Plans for former North Carroll High School see support from town, officials at Hampstead meeting

Commissioner Richard Weaver, R-District 2, was applauded Tuesday night by members of the Hampstead community and the town's mayor and council regarding future plans for the former North Carroll High School, with Mayor Christopher Nevin saying Weaver was "making lemonade out of some really sour lemons."

Weaver, along with Carroll County Sheriff Jim DeWees and Director of Carroll County Recreation and Parks Jeff Degitz, came out Tuesday to the Hampstead town meeting — which was a full house — to make a presentation about plans for the community's former school. North Carroll, along with New Windsor Middle and Charles Carroll Elementary schools were closed at the end of the 2015-16 school year.


Commissioners Doug Howard, R-District 5, and Weaver, whose district includes the North Carroll building, presented a concept plan at the beginning of March that would relocate the Carroll County Public Schools Board of Education and a portion of the Carroll County Sheriff's Office to the former high school in Hampstead, and allow for use of the facility by the Department of Recreation and Parks. Since that time, the sheriff's office has also requested, and been approved, to bring a training facility to the former school.

On Tuesday, Degitz, DeWees and Weaver reiterated those plans and gave an update on their progression.

The letter told board members the county is moving forward with plans to relocate the school system’s central office to the former North Carroll High School.
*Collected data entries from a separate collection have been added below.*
(** [post_trap_callback]: on the way back to user code, after every trap of it, a
    signal that is due is handled. *)
Definition post_trap (t : Z) (y : Y) : option Y :=
  h ← y_threads y !! t;
  match on_kernel (due_signal t (th_tf h) None) y with
  | (Ok (r, tf), y) =>
      let y := upd_thread t (th_set_tf tf) y in
      match r with
      | Some (Some code) =>
          match begin_exit (th_process h) t code true y with
          | (Wait q, y) => Some (upd_thread t (th_set_wait (Some q)) y)
          | _ => None
          end
      | _ => Some y
      end
  | _ => None
  end.

(** The trap code stores the answer of a call in the return register. *)
Definition return_to_user (t ans : Z) (y : Y) : option Y :=
  post_trap t (upd_thread t (fun h => th_set_tf (tf_set_retval (as_usize ans) (th_tf h)) (th_set_wait None h)) y).

(** How a thread goes on when its handler has left; [None] is a panic. *)
Definition settle (t : Z) (r : result UC) (y : Y) : option Y :=
  match r with
  | Done r => match answer e_err_code r with Ok ans => return_to_user t ans (y_leave t y) | _ => None end
  | Wait q => Some (upd_thread t (th_set_wait (Some q)) y)
  | Gone => Some (set_threads (delete t (y_threads y)) y)
  end.

(** A trap of the running thread [t] with the system-call number [num]. *)
Definition trap (fuel : nat) (id t num : Z) (y : Y) : option Y :=
  let y := y_enter t y in
  h ← y_threads y !! t;
  match decode e_x86_64 (e_tf_arg (th_tf h)) (e_sysno (as_u32 num)) with
  | Some c => '(r, y) ← exec fuel id t c y; settle t r y
  | None => settle t (Done (Err ENOSYS)) y
  end.

(** A fault of user code: the page is provided, or the thread ends. *)
Definition fault (t vaddr flags : Z) (y : Y) : option Y :=
  h ← y_threads y !! t;
  match on_kernel (resolve_fault e_page_fault (th_process h) vaddr flags) y with
  | (Ok true, y) => post_trap t y
  | (Ok false, y) => let '(r, y) := begin_exit (th_process h) t SIGSEGV true y in settle t r y
  | _ => None
  end.

(** The next turn of a thread that waits in the kernel. *)
Definition turn (t : Z) (h : UThread UC TF) (q : pending UC) : Y -> result UC * Y :=
  let p := th_process h in
  let io m := may_wait (r ← on_process p m; mret (io_result r)) in
  match q with
  | PStart task => fun y => (Wait q, set_k (task_start task (y_k y)) y)
  | PExit code group => may_wait (on_kernel (exit_thread SI_KERNEL p t code group);; mret Gone)
  | PYield => fun y => (Done (Ok 0), y)
  | PSleep dur since rem => may_wait (sleep_turn p dur since rem)
  | PWait children exit_code options => may_wait (fun y =>
      match k_pdata (y_k y) !! p with
      | Some d => if bool_decide (t ∈ wq_waiters (child_exit_wq d)) then (Ok (Wait q), y)
                  else wait_turn p t options children exit_code y
      | None => (Panic, y)
      end)
  | PFutex g timeout => may_wait (futex_turn p t g timeout)
  | PSuspend old_blocked => suspend_turn p t old_blocked h
  | PRead o b rest => io (resume_read e_br_read UC o b rest)
  | PWrite o b n rest => io (resume_write UC o b n rest)
  end.

(** A task that has started is in user space; any other wait goes on or ends. *)
Definition resume (t : Z) (y : Y) : option Y :=
  h ← y_threads y !! t;
  q ← th_wait h;
  let '(r, y) := turn t h q y in
  match q with
  | PStart _ => Some (upd_thread t (th_set_wait None) y)
  | _ => settle t r y
  end.

(** ** Runs *)

(** What user code can do on its own: compute in its registers and in the memory
    of its process. *)
Definition compute (t : Z) (m : umem) (tf : TF) (y : Y) : option Y :=
  h ← y_threads y !! t;
  d ← k_pdata (y_k y) !! th_process h;
  u ← k_spaces (y_k y) !! aspace d;
  Some (upd_thread t (th_set_tf tf)
          (set_k (set_spaces (<[aspace d := mkUState (us_aspace u) m]> (k_spaces (y_k y))) (y_k y)) y)).

Definition in_user (t : Z) (y : Y) : Prop := exists h, y_threads y !! t = Some h /\ th_wait h = None.

(** What happens on its own: the clocks run, keys are pressed, packets come. *)
Definition outside (wall mono : TimeValue) (con : CON) (socks : gmap nat (Socket U V)) (y : Y) : Y :=
  let g := y_dev y in
  mkMachine (y_c y) (mkDev (g_links g) (g_disk g) (g_handles g) (g_last g) (g_mounts g) (g_stdin g) con socks)
    (y_threads y) wall mono.

(** One step of the machine, by the thread [t]; the number that [axtask] gives to a
    new task is that of no thread and no process. *)
Inductive step (t : Z) (y : Y) : Y -> Prop :=
| step_compute m tf y' : in_user t y -> compute t m tf y = Some y' -> step t y y'
| step_trap fuel id num y' :
    in_user t y -> y_threads y !! as_u32 id = None -> k_pdata (y_k y) !! as_u32 id = None ->
    trap fuel id t num y = Some y' -> step t y y'
| step_fault vaddr flags y' : in_user t y -> fault t vaddr flags y = Some y' -> step t y y'
| step_resume y' : resume t y = Some y' -> step t y y'
| step_outside wall mono con socks : step t y (outside wall mono con socks y).

Definition machine_step (y y' : Y) : Prop := exists t, step t y y'.
End Exec.
Lemma exec_tasks_fair fuel id t p h c m y ry :
  is_Some (y_threads y !! t) -> y_threads y !! as_u32 id = None -> k_pdata (y_k y) !! as_u32 id = None ->
  exec_tasks fuel id p t h c = Some m -> m y = Some ry -> fair t p none y ry.
Proof.
  intros Ht Hid Hp.
  destruct c; simpl; try destruct e_child_tid_first; intros Em; try discriminate; injection Em as <-;
    try (intros [= <-]; apply (fair_now t p), ytame_quiet); try intros [= <-];
    first [ by apply quiet_brk | by apply quiet_same | by apply quiet_getppid | by apply quiet_set_tid | by apply quiet_space
          | by eapply execve_fair | by apply nanosleep_fair | by apply fair_now, arch_prctl_tame
          | by apply fair_now, clone_tame | by apply begin_exit_fair | by apply waitpid_fair | by split ].
Qed.

Lemma exec_fair fuel id t c h y ry :
  y_threads y !! t = Some h -> y_threads y !! as_u32 id = None -> k_pdata (y_k y) !! as_u32 id = None ->
  exec fuel id t c y = Some ry -> fair t (th_process h) none y ry.
Proof.
  intros Ht Hid Hp. unfold exec. rewrite Ht.
  destruct (exec_files _ _) as [m|] eqn:Ef; [intros [= <-]; by eapply exec_files_fair|].
  destruct (exec_signals _ _ _ _) as [m|] eqn:Es; [intros [= <-]; by eapply exec_signals_fair|].
  destruct (exec_tasks _ _ _ _ _ _) as [m|] eqn:Et; [|intros [= <-]; apply fair_done].
  eapply exec_tasks_fair; eauto.
Qed.

(** *** The turns of a thread that waits *)

Lemma turn_fair t h q y : sound_wait q -> fair t (th_process h) (holds q) y (turn t h q y).
Proof.
  intros Hq. destruct q as [task|code g| |dur since rem|l code o|g timeout|old|o b rest|o b n rest]; simpl.
  - by destruct Hq.
  - apply fair_empty; [|apply empty_bind; intros; by apply empty_mret].
    apply ytame_bind; [apply ytame_k, exit_thread_tame|]. intros. by apply ytame_same.
  - apply fair_done.
  - apply sleep_turn_fair.
  - apply fair_empty.
    + destruct (k_pdata (y_k y) !! th_process h) as [d|] eqn:Ed; [|apply ytame_same; by rewrite Ed].
      destruct (bool_decide (t ∈ wq_waiters (child_exit_wq d))) eqn:Ew; [apply ytame_same; by rewrite Ed, Ew|].
      eapply ytame_agree; [by rewrite Ed, Ew|]. apply wait_turn_tame.
    + intros y0 r y'. destruct (k_pdata (y_k y0) !! th_process h); [|done].
      case_bool_decide; [intros; by simplify_eq/=|]. apply wait_turn_empty.
  - apply futex_turn_fair.
  - apply suspend_turn_fair.
  - apply (fair_io t _ (Some o)); [apply resume_read_keeps|auto with vegar].
  - apply (fair_io t _ (Some o)); [apply resume_write_keeps|auto with vegar].
Qed.

(** ** From one step to the next *)

(** The machine while the thread [t] of [p] runs, with [dir] in hand. *)
Record midway (t p : Z) (n : nat * nat * nat) (dir : nat -> nat) (y : Y) : Prop := {
  mw_inv : yinv (fun o => dir o + held (delete t (y_threads y)) o)%nat y;
  mw_others q h : q <> t -> y_threads y !! q = Some h -> homed (y_k y) h;
  mw_self : th_process <$> y_threads y !! t = Some p;
  mw_names : names_at (y_k y) p = Some n
}.

Lemma midway_begin t h n y : y_threads y !! t = Some h -> names_at (y_k y) (th_process h) = Some n ->
  machine_inv y -> midway t (th_process h) n (waits_for h) y.
Proof.
  intros Ht Hn [Hi Hh]. split; [|by intros; eapply Hh|by rewrite Ht|done].
  eapply yinv_ext; [|exact Hi]. intros o. by apply held_delete.
Qed.
Lemma midway_end t p n dir h y : midway t p n dir y -> y_threads y !! t = Some h ->
  (forall o, dir o = waits_for h o) -> (forall q, th_wait h = Some q -> sound_wait q) -> machine_inv y.
Proof.
  intros [Hi Ho Hs Hn] Ht Hd Hw. rewrite Ht in Hs. injection Hs as Hs. split.
  - eapply yinv_ext; [|exact Hi]. intros o. simpl. rewrite Hd. symmetry. by apply held_delete.
  - intros q h' Hq. destruct (decide (q = t)) as [->|]; [|by eapply Ho]. rewrite Ht in Hq. injection Hq as <-.
    exists n. rewrite Hs. split; [done|]. intros q Eq. specialize (Hw q Eq). by destruct q.
Qed.
Lemma midway_within t p n dir dir' y y' : midway t p n dir y -> within t n y y' ->
  yinv (fun o => dir' o + held (delete t (y_threads y)) o)%nat y' -> midway t p n dir' y'.
Proof.
  intros [Hi Ho Hs Hn] Hw Hi'. split.
  - eapply yinv_ext; [|exact Hi']. intros o. simpl. by rewrite (wi_held _ _ _ _ Hw).
  - intros q h Hq Hh. destruct (wi_new _ _ _ _ Hw q h Hq Hh) as [Hh'|]; [|done].
    eapply homed_isolated; [apply Hw|]. by eapply Ho.
  - by rewrite (wi_self _ _ _ _ Hw).
  - by eapply within_names.
Qed.
Lemma midway_fair t p n dir y r y' : midway t p n dir y -> fair t p dir y (r, y') -> r <> Done Panic ->
  midway t p n (owes r none) y' /\ within t n y y'.
Proof.
  intros Hm [Fi Fs Fw] Hr. pose proof (Fs n (mw_names _ _ _ _ _ Hm)) as Hw. split; [|done].
  eapply midway_within; [done..|]. eapply yinv_ext; [|apply Fi; [apply Hm|done]].
  intros o. destruct r; unfold none; simpl; lia.
Qed.
Lemma midway_ytame {A} t p n dir y (m : YM A) : midway t p n dir y -> ytame t p m y -> fst (m y) <> Panic ->
  midway t p n dir (snd (m y)) /\ within t n y (snd (m y)).
Proof.
  intros Hm [Fi Fs] Hr. pose proof (Fs n (mw_names _ _ _ _ _ Hm)) as Hw. split; [|done].
  eapply midway_within; [done..|]. apply Fi; [apply Hm|done].
Qed.
Lemma midway_upd t p n dir y f : midway t p n dir y -> (forall h, th_process (f h) = th_process h) ->
  midway t p n dir (upd_thread t f y) /\ within t n y (upd_thread t f y).
Proof. intros Hm Hf. apply (midway_ytame _ _ _ _ _ (modify (upd_thread t f))); [done|by apply ytame_upd|done]. Qed.

Lemma midway_dir t p n dir dir' y : (forall o, dir o = dir' o) -> midway t p n dir y -> midway t p n dir' y.
Proof. intros Ed [Hi Ho Hs Hn]. split; [|done..]. eapply yinv_ext; [|exact Hi]. intros o. simpl. by rewrite Ed. Qed.
Lemma midway_thread t p n dir y : midway t p n dir y -> exists h, y_threads y !! t = Some h /\ th_process h = p.
Proof. intros Hm. pose proof (mw_self _ _ _ _ _ Hm) as Hs. destruct (y_threads y !! t) as [h|]; [|done]. injection Hs. eauto. Qed.
Lemma park_inv t p n q y : midway t p n (holds q) y -> sound_wait q ->
  machine_inv (upd_thread t (th_set_wait (Some q)) y) /\ isolated n (y_k y) (y_k (upd_thread t (th_set_wait (Some q)) y)).
Proof.
  intros Hm Hq. destruct (midway_upd _ _ _ _ _ (th_set_wait (Some q)) Hm) as [Hm' Hw]; [done|]. split; [|apply Hw].
  destruct (midway_thread _ _ _ _ _ Hm) as (h & Hh & _).
  eapply midway_end; [exact Hm'|simpl; by rewrite lookup_alter_eq, Hh|done|]. by intros q' [= <-].
Qed.

(** The signal that is due when a thread goes back to user code. *)
Lemma post_trap_inv t p n h y y' : midway t p n none y -> y_threads y !! t = Some h -> th_process h = p -> th_wait h = None ->
  post_trap t y = Some y' -> machine_inv y' /\ isolated n (y_k y) (y_k y').
Proof.
  intros Hm Hh Hp Hwait. unfold post_trap. rewrite Hh. simpl.
  pose proof (midway_ytame _ _ _ _ _ _ Hm (ytame_quiet t p _ y (quiet_due p t (th_tf h) None (y_k y)))) as Hd.
  assert (y_threads (snd (on_kernel (due_signal t (th_tf h) None) y)) !! t = Some h) as Hh2.
  { unfold on_kernel, on_c. by destruct (on_k _ _). }
  destruct (on_kernel _ y) as [[[r tf]|e|] y2]; [|done..]. destruct Hd as [Hm2 Hw2]; [done|]. simpl in *.
  destruct (midway_upd _ _ _ _ _ (th_set_tf tf) Hm2) as [Hm3 Hw3]; [done|].
  assert (isolated n (y_k y) (y_k (upd_thread t (th_set_tf tf) y2))) as Hiso by (etrans; [apply Hw2|apply Hw3]).
  assert (machine_inv (upd_thread t (th_set_tf tf) y2)) as Hend.
  { eapply midway_end; [exact Hm3|simpl; by rewrite lookup_alter_eq, Hh2|intros o; unfold waits_for|];
      cbn [th_set_tf th_wait]; by rewrite Hwait. }
  destruct r as [[code|]|]; [|by intros [= <-]..].
  rewrite Hp. pose proof (begin_exit_fair t p code true (upd_thread t (th_set_tf tf) y2)) as Hf.
  destruct (begin_exit _ _ _ _ _) as [[r|q|] y4]; [done| |done]. intros [= <-].
  destruct (midway_fair _ _ _ _ _ _ _ Hm3 Hf) as [Hm4 Hw4]; [done|].
  destruct (park_inv t p n q y4) as [Hi4 Hw5].
  - eapply midway_dir; [|exact Hm4]. intros o. unfold none. simpl. lia.
  - exact (fair_wait _ _ _ _ _ Hf).
  - split; [done|]. etrans; [exact Hiso|]. etrans; [apply Hw4|exact Hw5].
Qed.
"It's pretty much our building now to deal with," Weaver said Tuesday. "We have some great athletic fields. We have a beautiful stadium out here."

A turf field and continued usage of the former school means more usage for the county than before, because now the community doesn't have to work around school sports and activities, he said.

Degitz detailed different advertising opportunities, ranging from $2,500 to $40,000 per year with discounts for pre-payment for 10-year terms. Areas where advertising will be sold include complex naming rights — including roadside signage and logo on 50-yard line — stadium press box, track, main-field scoreboard, concession building, ticket booth and adjacent baseball dugout.

"This is an opportunity to get that turf field. It'll be used by all different rec councils. It'll be used by all communities," he said. "We want to see the building used."

DeWees spoke about using the school somewhat as a northern branch to house his criminal investigations team, and also about the newly created police training academy.


"I needed space, and I needed it badly," he said.

And, DeWees said, he needed a place to train officers, and didn't have time to wait for academies in other areas to have space open up.

"A lot of people are really interested in sending their academy recruits to us," he said, and added that they have their first class planned to begin in November.

Despite these plans moving forward, there has been friction with the Board of Education over the move, something that was brought up at Tuesday's meeting.

And while in August the two groups did eventually agree to meet to discuss the move — after a back-and-forth in which commissioners refused to meet after the BOE broached the possibility of taking legal action — no such meeting has occurred.


Commissioners sent a letter in September telling board members the county is moving forward with plans to relocate the school system's central office to the former school, giving them a summer 2019 deadline.

"Right now we're moving forward with everything," Weaver said. "The facility is going to stay the same basically."

And, he said, it won't be changed so much that if it needs to be a school again it can't be.

"I think we're gonna need it again; it's just [a matter of] when," Weaver said.

Weaver said in regard to the school board's desire to look into a new facility for the central office, "there's going to be no new buildings."

The matter was also brought up by Del. Haven Shoemaker, R-District 5, who was in attendance Tuesday. The Board of Education, excluding board member Marsha Herbert, he said, has indicated a fair amount of hostility toward the move. Haven asked how the community can let it be known it doesn't support a new building for the CCPS central office.

Many members of the community asked questions at Tuesday's meeting, and many also gave support to Weaver, among them Hampstead's mayor.

"What Dick is doing is really an efficient repurposing of a building," Nevin said. "When the day comes, we can convert that building back to its rightful purpose, which is a school."